Fuimos a ver una película
épica en tecnicolor y cinerama. Era una de esas películas insoportables y
largas que parecía atraer toda la atención de Rodrigo. Cuando salimos del cine,
ya estaba oscureciendo. Me fui a toda velocidad a Burbank en medio de un
tránsito pesadísimo. Me exigió que tomáramos las calles en vez de la autopista,
que a esas horas estaba congestionada. El avión despegó al llegar nosotros al
aeropuerto. Fue la última gota. Sumiso y derrotado, Rodrigo fue a la caja y
presentó su boleto para que se lo rembolsaran. La cajera escribió su nombre, le
dio un recibo y le dijo que el dinero le llegaría dentro de seis a doce semanas
desde Tennessee, donde se encontraban las oficinas de contaduría de la
aerolínea.
Regresamos al edificio donde
los dos vivíamos.
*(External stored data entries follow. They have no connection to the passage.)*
(** A change of the addresses alone is not published.  When the addresses
    of an up-to-date gateway change and its conditions do not, the update
    writes nothing, and the gateway in the cluster keeps its old addresses. *)
Theorem address_change_not_published w g sync w1 g1 addresses :
  syncs_consul sync → update_gateway_status deployer w g sync = Some (w1, g1, None) →
  sync_recorded g1 sync →
  let g2 := with_addresses addresses g1 in
  gso_Addresses (GetStatus (kg_GatewayState g2) (kg_Gateway g2) (clock w1)).2 = addresses ∧
  ∃ w2 err, update_gateway_status deployer w1 g2 sync = Some (w2, g2, err) ∧ view w2 = view w1.
Proof using SC.
  intros Hsync Hup Hrec g2. apply update_gateway_status_ensures in Hup as (Hdep & Hset & _); [|done].
  split; [done|]. apply update_gateway_status_settled; [|by apply status_settled_addresses|done].
  eapply deployed_same_spec; [|exact Hdep]. split_and!; [done|done|].
  exists (gw_Status (kg_Gateway g1)). by destruct g1 as [[]].
Qed.

End settling.

(** ** Routes *)

Section routes.
Context {MF : MultierrorFormat} {MR : MapRange} {W : Type} {AP : ApiServer W} {CL : Clock W}.
Context (json_of_condition : Condition → string) (json_of_parent : RouteParentStatus → string).
Context (controllerName : string).

(** What the sort keys have to do with the values (see [State]). *)
Context (json_of_condition_type : ∀ a a' b b',
  c_Type a = c_Type a' → c_Type b = c_Type b' → c_Type a ≠ c_Type b →
  String.ltb (json_of_condition a) (json_of_condition b)
  = String.ltb (json_of_condition a') (json_of_condition b')).
Context (json_of_parent_key : ∀ a a' b b',
  (rps_ParentRef a, rps_ControllerName a) = (rps_ParentRef a', rps_ControllerName a') →
  (rps_ParentRef b, rps_ControllerName b) = (rps_ParentRef b', rps_ControllerName b') →
  (rps_ParentRef a, rps_ControllerName a) ≠ (rps_ParentRef b, rps_ControllerName b) →
  String.ltb (json_of_parent a) (json_of_parent b)
  = String.ltb (json_of_parent a') (json_of_parent b')).
Context (json_of_parent_inj : ∀ a b, json_of_parent a = json_of_parent b → a = b).

Lemma routeStatus_setStatus r status : routeStatus (setStatus r status) = status.
Proof. by destruct r as [[]]. Qed.

Lemma NeedsUpdate_clock r status generation clock1 clock2 :
  (NeedsUpdate json_of_condition json_of_parent r status controllerName generation clock1).2
  = (NeedsUpdate json_of_condition json_of_parent r status controllerName generation clock2).2.
Proof using json_of_condition_type json_of_parent_key.
  unfold NeedsUpdate. cbn [snd]. f_equal. apply eq_true_iff_eq.
  rewrite !RouteStatusEqual_strip. by erewrite strip_merged.
Qed.

(** Updates of a route's status settle.  After an update that succeeded,
    a later one neither writes nor fails, at any time and in any world; and the
    statuses that other controllers wrote on the route are kept. *)
Theorem route_updates_settle (w w1 : W) (r r1 : K8sRoute) :
  update_route_status json_of_condition json_of_parent controllerName w r = (w1, r1, None) →
  (∀ w2, update_route_status json_of_condition json_of_parent controllerName w2 r1 = (w2, r1, None)) ∧
  (r1 = r ∨
   filterParentStatuses (routeStatus r1) controllerName
   ≡ₚ sort_conditions json_of_condition <$> filterParentStatuses (routeStatus r) controllerName).
Proof using json_of_condition_type json_of_parent_key json_of_parent_inj.
  unfold update_route_status. set (statuses := rs_ParentStatuses (kr_RouteState r)).
  set (generation := om_Generation (route_Meta (kr_Route r))).
  pose proof (λ c2, NeedsUpdate_again _ _ json_of_condition_type json_of_parent_key
    json_of_parent_inj statuses (routeStatus r) controllerName generation (clock w 0) c2) as Hagain.
  pose proof (λ c2, NeedsUpdate_clock statuses (routeStatus r) generation (clock w 0) c2) as Hclock.
  destruct (NeedsUpdate _ _ statuses (routeStatus r) controllerName generation (clock w 0))
    as [status [|]]; cbn [fst snd] in Hagain, Hclock.
  - destruct (UpdateStatus w _) as [w' [e|]]; [done|]. intros [= <- <-]. split.
    + intros w2. rewrite routeStatus_setStatus. destruct (Hagain (clock w2 0)) as [H _].
      replace (om_Generation (route_Meta (kr_Route (setStatus r status)))) with generation
        by by destruct r as [[]].
      change (rs_ParentStatuses (kr_RouteState (setStatus r status))) with statuses.
      by destruct (NeedsUpdate _ _ _ _ _ _ (clock w2 0)) as [st2 ok2]; simpl in H; subst ok2.
    + right. rewrite routeStatus_setStatus. apply (Hagain (clock w 0)).
  - intros [= <- <-]. split; [|by left]. intros w2. specialize (Hclock (clock w2 0)).
    fold statuses generation.
    by destruct (NeedsUpdate _ _ _ _ _ _ (clock w2 0)) as [st2 ok2]; simpl in Hclock; subst ok2.
Qed.

End routes.

(** ** Examples *)

Module StatusExamples.

#[export] Existing Instance canonical_range.
#[export] Existing Instance ClassExamples.stopped_clock.
#[export] Existing Instance DeployerExamples.no_namespaces.
#[export] Existing Instance DeployerExamples.no_namespaces_separate.
#[export] Existing Instance BuilderExamples.environment.

Definition synced : cluster → option (cluster * (bool * option error)) := λ w, Some (w, (true, None)).

Lemma synced_consul : syncs_consul synced.
Proof. intros w. by exists w, (true, None). Qed.

Definition before : cluster := put_object empty_cluster (ObjGateway BuilderExamples.gateway).

Lemma updated :
  ∃ w' g', update_gateway_status DeployerExamples.deployer before DeployerExamples.gateway synced
    = Some (w', g', None) ∧ gs_InSync (gst_Status (kg_GatewayState g')) = zeroGatewayInSyncStatus.
Proof.
  assert (match update_gateway_status DeployerExamples.deployer before DeployerExamples.gateway synced with
          | Some (_, g', None) =>
              match gs_InSync (gst_Status (kg_GatewayState g')) with
              | mkGatewayInSyncStatus None => true | _ => false end
          | _ => false
          end = true) as H by (vm_compute; reflexivity).
  destruct (update_gateway_status _ _ _ _) as [[[w' g'] [e|]]|]; [done| |done].
  exists w', g'. split; [done|].
  destruct (gs_InSync (gst_Status (kg_GatewayState g'))) as [[|]]; done.
Qed.

Lemma synced_recorded g :
  gs_InSync (gst_Status (kg_GatewayState g)) = zeroGatewayInSyncStatus → sync_recorded g synced.
Proof.
  intros Hin. split; [apply synced_consul|]. intros w w' d e [= <- <- <-]. simpl. rewrite <-Hin.
  by destruct (gst_Status (kg_GatewayState g)).
Qed.

End StatusExamples.

Import (hints) StatusExamples.

Lemma status_updates_settle_witness :
  ∃ (w1 : cluster) g1 w3 err,
    update_gateway_status DeployerExamples.deployer StatusExamples.before DeployerExamples.gateway
      StatusExamples.synced = Some (w1, g1, None) ∧
    update_gateway_status DeployerExamples.deployer w1 g1 StatusExamples.synced = Some (w3, g1, err) ∧
    view w3 = view w1.
Proof.
  destruct StatusExamples.updated as (w1 & g1 & Hup & Hin).
  destruct (status_updates_settle _ _ _ _ _ _ StatusExamples.synced_consul Hup) as [_ H].
  destruct (H w1 _ eq_refl (StatusExamples.synced_recorded g1 Hin)) as (w3 & err & H3 & Hv).
  exists w1, g1, w3, err. split; [exact Hup|]. split; [exact H3|exact Hv].
Defined.

Lemma address_change_not_published_witness :
  ∃ (w1 : cluster) g1 w2 err,
    let g2 := with_addresses ["10.0.0.1"] g1 in
    update_gateway_status DeployerExamples.deployer StatusExamples.before DeployerExamples.gateway
      StatusExamples.synced = Some (w1, g1, None) ∧
    update_gateway_status DeployerExamples.deployer w1 g2 StatusExamples.synced = Some (w2, g2, err) ∧
    view w2 = view w1.
Proof.
  destruct StatusExamples.updated as (w1 & g1 & Hup & Hin).
  destruct (address_change_not_published _ _ _ _ _ _ ["10.0.0.1"] StatusExamples.synced_consul Hup
    (StatusExamples.synced_recorded g1 Hin)) as [_ (w2 & err & H2 & Hv)].
  exists w1, g1, w2, err. split; [exact Hup|]. split; [exact H2|exact Hv].
Defined.

Module RouteStatusExamples.

Definition route : K8sRoute :=
  mkK8sRoute (RouteTCP (mkK8sTCPRoute (mkObjectMeta "route" "default" "uid" 1 "1" 0 ∅ ∅ [] [] None)
      (mkGroupKind GroupName "TCPRoute") [witness_ref] [] witness_foreign))
    (mkRouteState ∅ NewResolutionErrors witness_statuses).

Definition before : cluster := put_object empty_cluster (ObjRoute (kr_Route route)).

Abbreviation update :=
  (update_route_status (W := cluster) SortKeys.condition_key SortKeys.parent_key "ours").

Lemma route_updated : ∃ w1 r1, update before route = (w1, r1, None).
Proof.
  unfold update_route_status. destruct (NeedsUpdate _ _ _ _ _ _ _) as [status [|]]; [|by eauto].
  unfold UpdateStatus. cbn [api_UpdateStatus cluster_api].
  change (obj_key (ObjRoute (kr_Route (setStatus route status))))
    with (obj_key (ObjRoute (kr_Route route))).
  unfold before at 1. cbn [put_object objects proj1_sig]. rewrite lookup_insert_eq. by eauto.
Qed.

End RouteStatusExamples.

Lemma route_updates_settle_witness :
  ∃ w1 r1, RouteStatusExamples.update RouteStatusExamples.before RouteStatusExamples.route
      = (w1, r1, None) ∧
    RouteStatusExamples.update w1 r1 = (w1, r1, None).
Proof.
  destruct RouteStatusExamples.route_updated as (w1 & r1 & Hup).
  exists w1, r1. split; [exact Hup|].
  apply (route_updates_settle SortKeys.condition_key SortKeys.parent_key "ours"
    SortKeys.condition_key_order SortKeys.parent_key_order SortKeys.parent_key_inj _ _ _ _ Hup).
Defined.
Como no se había despedido de nadie esta vez, por temor a la
vergüenza, nadie ni siquiera se había dado cuenta de que había intentado irse una
vez más. El único inconveniente era que había vendido su coche. Me pidió que lo
llevara a la casa de sus padres, porque su papá iba a darle el dinero que había
gastado en su boleto. Su padre siempre había sido, durante todo el tiempo que
yo lo había conocido, el hombre que sacaba de apuros a Rodrigo en cada
situación problemática que se metía. El eslogan del padre era: «¡No temas,
Rodrigo padre te espera! » Después de oír la petición de Rodrigo de un préstamo
para pagar su otro préstamo, el padre miró a mi amigo con la expresión más
triste que jamás había visto yo. Él mismo estaba con terribles problemas
económicos.
Abrazándolo, le dijo: «No
puedo ayudarte esta vez, muchacho. Ahora sí tienes que temer, porque Rodrigo
padre ya se fue”.
Quise desesperadamente
sentirme uno con mi amigo, sentir su drama como siempre lo había hecho, pero no
pude. Sólo me enfoqué en la declaración del padre. Parecía de una finalidad que
me galvanizó.
Busqué ávidamente la compañía
de don Juan. Dejé todo pendiente en Los Ángeles para hacer el viaje a Sonora.
Le conté del humor extraño en que me encontraba con mis amigos. Llorando de
remordimiento, le dije que había empezado a juzgarlos.
No te aloques por nada me dijo don Juan calmadamente . Ya sabes que
una era entera de tu vida está por terminar, pero la era no termina hasta que
muera el rey.
¿Qué quiere decir con eso, don Juan?
-Tú eres el rey y tú eres
exactamente como tus amigos. Ésa es la verdad que te tiene sacudiéndote en tus
pantalones. Una cosa que puedes hacer es aceptar las cosas como son, que claro,
no lo puedes hacer. La otra, es decir: «Yo no soy así, yo no soy así», y
repetir que tú no eres así. Pero te prometo que va a llegar el momento en que
te vas a dar cuenta de que sí eres así.